Evolution of the Eukaryotic Cell
Characteristics of Ancestral Cells that Allowed Evolution of Eukaryotic Cells
Many factors are part of the combined circumstances that allowed for the evolution of eukaryotic cells. Flexibility of cell membranes was necessary for the enfolding of those membranes, a trait which eventually led to the possibility of engulfing other cells. The rise of cytoskeleton supported cells and gave them structure to allow organized growth. Endosymbiosis by the engulfing of prokaryotes, including mitochondria and chloroplasts, that eventually led to a symbiotic relationship also contributed to the evolution of eukaryotic cells.
Endosymbiosis
Endosymbiosis is the engulfing of a cell by a larger cell, in which the smaller cell evolves into an organelle of the larger cell. The theory of endosymbiosis proposes that organelles such as mitochondria and chloroplasts in the eukaryotic cell were once free-living cells that had been engulfed by larger cells and evolved to become organelles.
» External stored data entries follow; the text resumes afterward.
(* ===== verification/SemWakeup.v ===== *)
(** * Waking up a semaphore sleeper without the lock: ipc/sem.c

    A queue entry lives on the stack of the sleeping process. Whoever completes
    its operation takes the entry off the queue under the lock of the array
    ([wake_up_sem_queue_prepare]), and later, without the lock, wakes the
    process and writes the final result into the entry
    ([wake_up_sem_queue_do]). The sleeper may be woken by a signal or a timeout
    at any moment in between, and its stack frame is gone as soon as it
    returns. The two run interleaved, each access to [status] being one
    step (memory barriers are taken to make that so). *)

From S2P Require Import Prelude Sem.

Definition IN_WAKEUP : Z := 1.

(** the fields of [struct sem_queue] the protocol uses; [pid] carries the
    result after the preparation *)
Record entry := MkEntry { status : Z; e_pid : Z; linked : bool }.

Definition wake_up_sem_queue_prepare (error : Z) (q : entry) : entry :=
  MkEntry IN_WAKEUP error false.
Definition wake_up_sem_queue_finish (q : entry) : entry :=
  MkEntry (e_pid q) (e_pid q) (linked q).

(** [None]: the loop goes on *)
Definition get_queue_result (q : entry) : option Z :=
  if status q =? IN_WAKEUP then None else Some (status q).

(** where the process that completes the operation is *)
Inductive waker := Idle | Prepared | Woken | Done.
(** Where the sleeper is: in [schedule], after it, about to lock, holding the
    lock, after it found the array removed, or back with a result. *)
Inductive sleeper := Asleep | Running | Locking | Locked | Gone | Returned (error : Z).

(** [removed]: the array does not exist any more *)
Record wakeup := MkWakeup { w_q : entry; w_waker : waker; w_sleeper : sleeper; removed : bool }.

Definition asleep (pid : Z) : wakeup := MkWakeup (MkEntry (- EINTR) pid true) Idle Asleep false.

(** the results an operation can be completed with *)
Definition final_result (e : Z) : Prop := e ≤ 0 ∧ e ≠ - EINTR.

Inductive wakeup_step : wakeup → wakeup → Prop :=
  (* update_queue or, removing the array, freeary: under the lock *)
  | step_prepare q sl e (rm : bool) :
      linked q = true → sl ≠ Locked → final_result e →
      wakeup_step (MkWakeup q Idle sl false)
        (MkWakeup (wake_up_sem_queue_prepare e q) Prepared sl rm)
  (* wake_up_sem_queue_do *)
  | step_wake q sl rm :
      wakeup_step (MkWakeup q Prepared sl rm)
        (MkWakeup q Woken (match sl with Asleep => Running | _ => sl end) rm)
  | step_finish q sl rm :
      wakeup_step (MkWakeup q Woken sl rm)
        (MkWakeup (wake_up_sem_queue_finish q) Done sl rm)
  (* the array is removed after the operation was completed *)
  | step_remove q wk sl :
      wk ≠ Idle → sl ≠ Locked → wakeup_step (MkWakeup q wk sl false) (MkWakeup q wk sl true)
  (* a signal, a timeout or a spurious wakeup *)
  | step_resume q wk rm : wakeup_step (MkWakeup q wk Asleep rm) (MkWakeup q wk Running rm)
  (* semtimedop after schedule *)
  | step_fast q wk rm e :
      get_queue_result q = Some e → e ≠ - EINTR →
      wakeup_step (MkWakeup q wk Running rm) (MkWakeup q wk (Returned e) rm)
  | step_slow q wk rm :
      get_queue_result q = Some (- EINTR) →
      wakeup_step (MkWakeup q wk Running rm) (MkWakeup q wk Locking rm)
  | step_lock q wk : wakeup_step (MkWakeup q wk Locking false) (MkWakeup q wk Locked false)
  | step_lock_fails q wk : wakeup_step (MkWakeup q wk Locking true) (MkWakeup q wk Gone true)
  | step_gone q wk rm e :
      get_queue_result q = Some e →
      wakeup_step (MkWakeup q wk Gone rm) (MkWakeup q wk (Returned e) rm)
  | step_locked_done q wk rm e :
      get_queue_result q = Some e → e ≠ - EINTR →
      wakeup_step (MkWakeup q wk Locked rm) (MkWakeup q wk (Returned e) rm)
  (* unlink_queue and return EAGAIN (timeout) or EINTR (signal), or sleep again *)
  | step_interrupted q wk rm e :
      get_queue_result q = Some (- EINTR) → e = - EAGAIN ∨ e = - EINTR →
      wakeup_step (MkWakeup q wk Locked rm)
        (MkWakeup (MkEntry (status q) (e_pid q) false) wk (Returned e) rm)
  | step_sleep_again q wk rm :
      get_queue_result q = Some (- EINTR) →
      wakeup_step (MkWakeup q wk Locked rm) (MkWakeup q wk Asleep rm).

(** the entry is still there for the waker *)
Definition entry_alive (w : wakeup) : Prop :=
  match w_sleeper w with Returned _ => False | _ => True end.

Definition wakeup_inv (w : wakeup) : Prop :=
  let q := w_q w in
  match w_waker w with
  | Idle =>
      status q = - EINTR ∧ removed w = false ∧
      match w_sleeper w with
      | Gone => False
      | Returned e => linked q = false ∧ (e = - EAGAIN ∨ e = - EINTR)
      | _ => True
      end
  | Prepared | Woken =>
      status q = IN_WAKEUP ∧ final_result (e_pid q) ∧ linked q = false ∧ entry_alive w
  | Done =>
      status q = e_pid q ∧ final_result (e_pid q) ∧ linked q = false ∧
      match w_sleeper w with Returned e => e = e_pid q | _ => True end
  end.

Lemma result_some q e : get_queue_result q = Some e → status q = e ∧ e ≠ IN_WAKEUP.
Proof. unfold get_queue_result. case_test; [done|]. bprop. by intros [= <-]. Qed.

(** a result can be read before the waker begins or after it is done *)
Lemma read_result q wk sl rm e :
  wakeup_inv (MkWakeup q wk sl rm) → get_queue_result q = Some e →
  wk = Idle ∧ e = - EINTR ∨ wk = Done ∧ e = e_pid q ∧ e ≠ - EINTR.
Proof.
  intros Hi [Hs Hn]%result_some. unfold wakeup_inv in Hi. simpl in Hi. destruct wk.
  - left. split; [done|]. destruct Hi. congruence.
  - destruct Hi. congruence.
  - destruct Hi. congruence.
  - right. destruct Hi as (H1 & [_ H2] & _). split_and!; congruence.
Qed.

Lemma wakeup_step_inv w w' : wakeup_step w w' → wakeup_inv w → wakeup_inv w'.
Proof.
  intros Hst Hi. destruct Hst;
    try (match goal with H : get_queue_result _ = Some _ |- _ =>
           destruct (read_result _ _ _ _ _ Hi H) as [[-> Hr]|(-> & Hr & Hn)] end);
    try done; unfold wakeup_inv, entry_alive in *; simpl in *.
  1: { destruct Hi as (_ & _ & Hi). split_and!; try done. destruct sl; try done.
       destruct Hi. congruence. }
  all: repeat match goal with x : waker |- _ => destruct x | x : sleeper |- _ => destruct x end;
    try done; intuition congruence.
Qed.

(** C34: the waker never touches a queue entry that is gone: as long as it
    still has to wake the sleeper or to write the result, the sleeper has not
    returned, whatever woke it; and the sleeper returns the result of its
    operation exactly when the operation was completed, and EINTR or EAGAIN
    only when it took the operation off the queue itself. *)
Theorem wakeup_safe pid w :
  rtc wakeup_step (asleep pid) w →
  (w_waker w = Prepared ∨ w_waker w = Woken → entry_alive w) ∧
  ∀ e, w_sleeper w = Returned e →
    w_waker w = Done ∧ e = e_pid (w_q w) ∨
    w_waker w = Idle ∧ linked (w_q w) = false ∧ (e = - EAGAIN ∨ e = - EINTR).
Proof.
  intros H. assert (wakeup_inv w) as Hi.
  { assert (wakeup_inv (asleep pid)) as Hi by done.
    clear -H Hi. induction H as [|w1 w2 w3 Hs _ IH]; [done|]. apply IH. by eapply wakeup_step_inv. }
  unfold wakeup_inv in Hi. split.
  - intros [E|E]; rewrite E in Hi; apply Hi.
  - intros e Es. rewrite Es in Hi. destruct (w_waker w); [right|..|left].
    + by destruct Hi as (_ & _ & ?).
    + destruct Hi as (_ & _ & _ & Ha). unfold entry_alive in Ha. by rewrite Es in Ha.
    + destruct Hi as (_ & _ & _ & Ha). unfold entry_alive in Ha. by rewrite Es in Ha.
    + by destruct Hi as (_ & _ & _ & ?).
Qed.

(** a signal arrives while the result is on its way *)
Lemma wakeup_safe_witness :
  let w := MkWakeup (MkEntry 0 0 false) Done (Returned 0) false in
  (w_waker w = Prepared ∨ w_waker w = Woken → entry_alive w) ∧
  ∀ e, w_sleeper w = Returned e →
    w_waker w = Done ∧ e = e_pid (w_q w) ∨
    w_waker w = Idle ∧ linked (w_q w) = false ∧ (e = - EAGAIN ∨ e = - EINTR).
Proof.
  apply (wakeup_safe 77).
  eapply rtc_l; [by apply (step_prepare _ Asleep 0 false)|]. eapply rtc_l; [apply step_resume|].
  eapply rtc_l; [apply step_wake|]. eapply rtc_l; [apply step_finish|].
  apply rtc_once. by apply step_fast.
Defined.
Evidence for endosymbiosis includes the facts that
- organelles (such as mitochondria & chloroplasts) have their own DNA, which is similar to that of bacteria and suggests that the organelles were once separate from the host cell
- chloroplasts and mitochondria reproduce via binary fission (like bacteria) instead of mitosis
Mitochondria: By engulfing energy-producing bacteria whose respiration produced H2 as a byproduct, anaerobic (living/active in the absence of free oxygen) host cells whose metabolic pathways depended on hydrogen then developed a dependence for the H2 producing bacteria. This internal supply of hydrogen allowed the host cell to adapt to an atmosphere with high amounts of O2.
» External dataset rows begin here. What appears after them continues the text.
(* ===== verification/Kstrtox.v ===== *)
(** * Reading numbers: lib/kstrtox.c, the readers of lib/vsprintf.c, lib/ctype.c

    A [const char *] into a NUL terminated string is the list of bytes from
    the pointer to the end of the object; reading past that end is [UB].
    Functions that store a result through a pointer return it. The main
    theorem, [kstrto_reads], says for every string which number or error the
    unsigned and the signed parser give; [kstrto_narrow] does it for the parsers
    of narrower types. *)

From S2P Require Import Prelude.

(** conversion to [s8] *)
Definition s8 (x : Z) : Z := (x + 2 ^ 7) `mod` 2 ^ 8 - 2 ^ 7.

(** ** Characters (lib/ctype.c, include/linux/ctype.h) *)
Module Ctype.

Definition _U : Z := 0x01.
Definition _L : Z := 0x02.
Definition _D : Z := 0x04.
Definition _C : Z := 0x08.
Definition _P : Z := 0x10.
Definition _S : Z := 0x20.
Definition _X : Z := 0x40.
Definition _SP : Z := 0x80.

(** the table, in runs of equal entries *)
Definition _ctype : list Z := Eval vm_compute in
  replicate 9 _C ++ replicate 5 (Z.lor _C _S) ++ replicate 18 _C ++
  [Z.lor _S _SP] ++ replicate 15 _P ++ replicate 10 _D ++ replicate 7 _P ++
  replicate 6 (Z.lor _U _X) ++ replicate 20 _U ++ replicate 6 _P ++
  replicate 6 (Z.lor _L _X) ++ replicate 20 _L ++ replicate 4 _P ++ [_C] ++
  replicate 32 0 ++ [Z.lor _S _SP] ++ replicate 31 _P ++
  replicate 23 _U ++ [_P] ++ replicate 7 _U ++ [_L] ++
  replicate 23 _L ++ [_P] ++ replicate 8 _L.

Definition __ismask (x : Z) : Z := default 0 (zlookup _ctype (u8 x)).
Definition isalnum (c : Z) : bool :=
  truth (Z.land (__ismask c) (Z.lor (Z.lor _U _L) _D)).
Definition isdigit (c : Z) : bool := truth (Z.land (__ismask c) _D).
Definition isxdigit (c : Z) : bool := truth (Z.land (__ismask c) (Z.lor _D _X)).
Definition isspace (c : Z) : bool := truth (Z.land (__ismask c) _S).
Definition _tolower (c : Z) : Z := Z.lor c 0x20.

End Ctype.
Export Ctype.

(** ** Pointers into strings *)
Definition deref (s : list Z) : cres Z :=
  match s with c :: _ => Ret c | [] => UB end.
Definition ptr_add (s : list Z) (n : Z) : cres (list Z) :=
  if (0 <=? n) && (n <=? zlength s) then Ret (drop (Z.to_nat n) s) else UB.

(** ** The parser *)
Definition KSTRTOX_OVERFLOW : Z := 2 ^ 31.
Definition ULLONG_MAX : Z := 2 ^ 64 - 1.

Definition _parse_integer_fixup_radix (s : list Z) (base : Z) : cres (list Z * Z) :=
  base ← (if base =? 0 then
            c0 ← deref s;
            if c0 =? 48 then
              c1 ← array_get s 1;
              if _tolower c1 =? 120 then
                c2 ← array_get s 2;
                if isxdigit c2 then Ret 16 else Ret 8
              else Ret 8
            else Ret 10
          else Ret base);
  skip ← (if base =? 16 then
            c0 ← deref s;
            if c0 =? 48 then
              c1 ← array_get s 1;
              Ret (_tolower c1 =? 120)
            else Ret false
          else Ret false);
  if (skip : bool) then s ← ptr_add s 2; Ret (s, base) else Ret (s, base).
Chloroplasts: Engulfing of photosynthetic bacteria; secondary endosymbiosis (engulfing a cell that has an endosymbiotic relationship with another engulfed cell) of red algae by brown algae to obtain chloroplasts.Note: the cells are not called “mitochondria” or “chloroplasts” until they have been engulfed and evolved into organelles.
Nucleus
Due to the evolution of flexible cell membranes, bacterial cell membranes were able to invaginate and form cavities within the cell. The endoplasmic reticulum (ER) arose as a result of the infolding of the cell’s pasma membrane. The nucleus is proposed to have evolved from the infolding of cell membrane, which eventually led to the encasing of the cell’s DNA within a cavity formed from the invagination of the cell membrane.
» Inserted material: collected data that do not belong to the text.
(** ** Decimal digits *)

(** the digits of [n] in base [b], least significant first: division by [b] *)
Fixpoint radix_digits (fuel : nat) (b n : Z) : list Z :=
  match fuel with
  | O => []
  | S fuel => n `mod` b :: (if n / b =? 0 then [] else radix_digits fuel b (n / b))
  end.
(** enough for 64 bits in any base *)
Definition rev_digits (b n : Z) : list Z := radix_digits 64 b n.
Arguments rev_digits : simpl never.
Definition dec_char (d : Z) : Z := d + 48.

(** the quotients by ten of the two multiplications *)
Lemma div10_cd x : 0 ≤ x < 1024 → Z.shiftr (u32 (x * 0xcd)) 11 = x / 10.
Proof.
  intros Hx. rewrite u32_id by (unfold is_u32; lia).
  rewrite Z.shiftr_div_pow2 by lia. change (2 ^ 11) with 2048.
  Z.div_mod_to_equations. lia.
Qed.
Lemma div10_d x : 0 ≤ x < 69 → Z.shiftr (u32 (x * 0xd)) 7 = x / 10.
Proof.
  intros Hx. rewrite u32_id by (unfold is_u32; lia).
  rewrite Z.shiftr_div_pow2 by lia. change (2 ^ 7) with 128.
  Z.div_mod_to_equations. lia.
Qed.

Lemma rem10 x : 0 ≤ x < 2 ^ 32 → u32 (x - 10 * (x / 10)) = x `mod` 10.
Proof.
  intros Hx. rewrite u32_id; [|unfold is_u32]; Z.div_mod_to_equations; lia.
Qed.

Lemma lput_dec cap buf d :
  0 ≤ d < 10 → lput cap (u8 (d + chr "0")) buf =
  if zlength buf <? cap then Ret (buf ++ [dec_char d]) else UB.
Proof.
  intros Hd. unfold lput, dec_char. change (chr "0") with 48.
  by rewrite u8_id by (unfold is_u8; lia).
Qed.

(** the four nibbles [d0 .. d3] of the argument, and the numbers the routine
    computes from them *)
Record nibbles (q d0 d1 d2 d3 : Z) : Prop := {
  nib_q : q = 4096 * d3 + 256 * d2 + 16 * d1 + d0;
  nib_0 : 0 ≤ d0 < 16; nib_1 : 0 ≤ d1 < 16; nib_2 : 0 ≤ d2 < 16; nib_3 : 0 ≤ d3 < 25
}.
Lemma nibbles_of q : 0 ≤ q < 100000 →
  nibbles q (Z.land q 0xf) (Z.land (Z.shiftr q 4) 0xf) (Z.land (Z.shiftr q 8) 0xf)
    (Z.shiftr q 12).
Proof.
  intros Hq. change 0xf with (Z.ones 4). rewrite !Z.land_ones, !Z.shiftr_div_pow2 by lia.
  change (2 ^ 4) with 16. change (2 ^ 8) with 256. change (2 ^ 12) with 4096.
  split; Z.div_mod_to_equations; lia.
Qed.


(** writing several characters to a local array *)
Definition append (cap : Z) (buf l : list Z) : cres (list Z) :=
  if zlength buf + zlength l <=? cap then Ret (buf ++ l) else UB.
Monocot and dicot plants differ mainly in plant structure; however, both have three types of plant tissue – vascular, ground, and dermal – and indeterminate growth due to the presence of apical meristems. External differences include leaf venation – monocots have parallel veins while dicots’ veins are netted. The roots of monocots contain a larger area of ground tissue in the cortex, with the vascular tissue composed of xylem and phloem centered in the middle of the cross-section. Dicot roots have a ring of cambium tissue between the layers of xylem and phloem. Dicot leaves have a layer of parenchyma cells under the upper epidermis, with small vascular bundles in the spongy mesophyll layer between the layer of parenchyma cells and the lower epidermis. Monocot leaves are more condensed to preserve water and have larger vascular bundles. The vascular bundles in monocot stems are scattered throughout the cortex while those in the dicot stems are organized in rings, thus allowing secondary growth. In dicot stems, layers of secondary xylem and phloem are added to either side of the layer of vascular cambium tissue between those of the xylem and phloem. Both monocots and dicots have cotyledons, however, monocots have one while dicots have two inside of their seeds.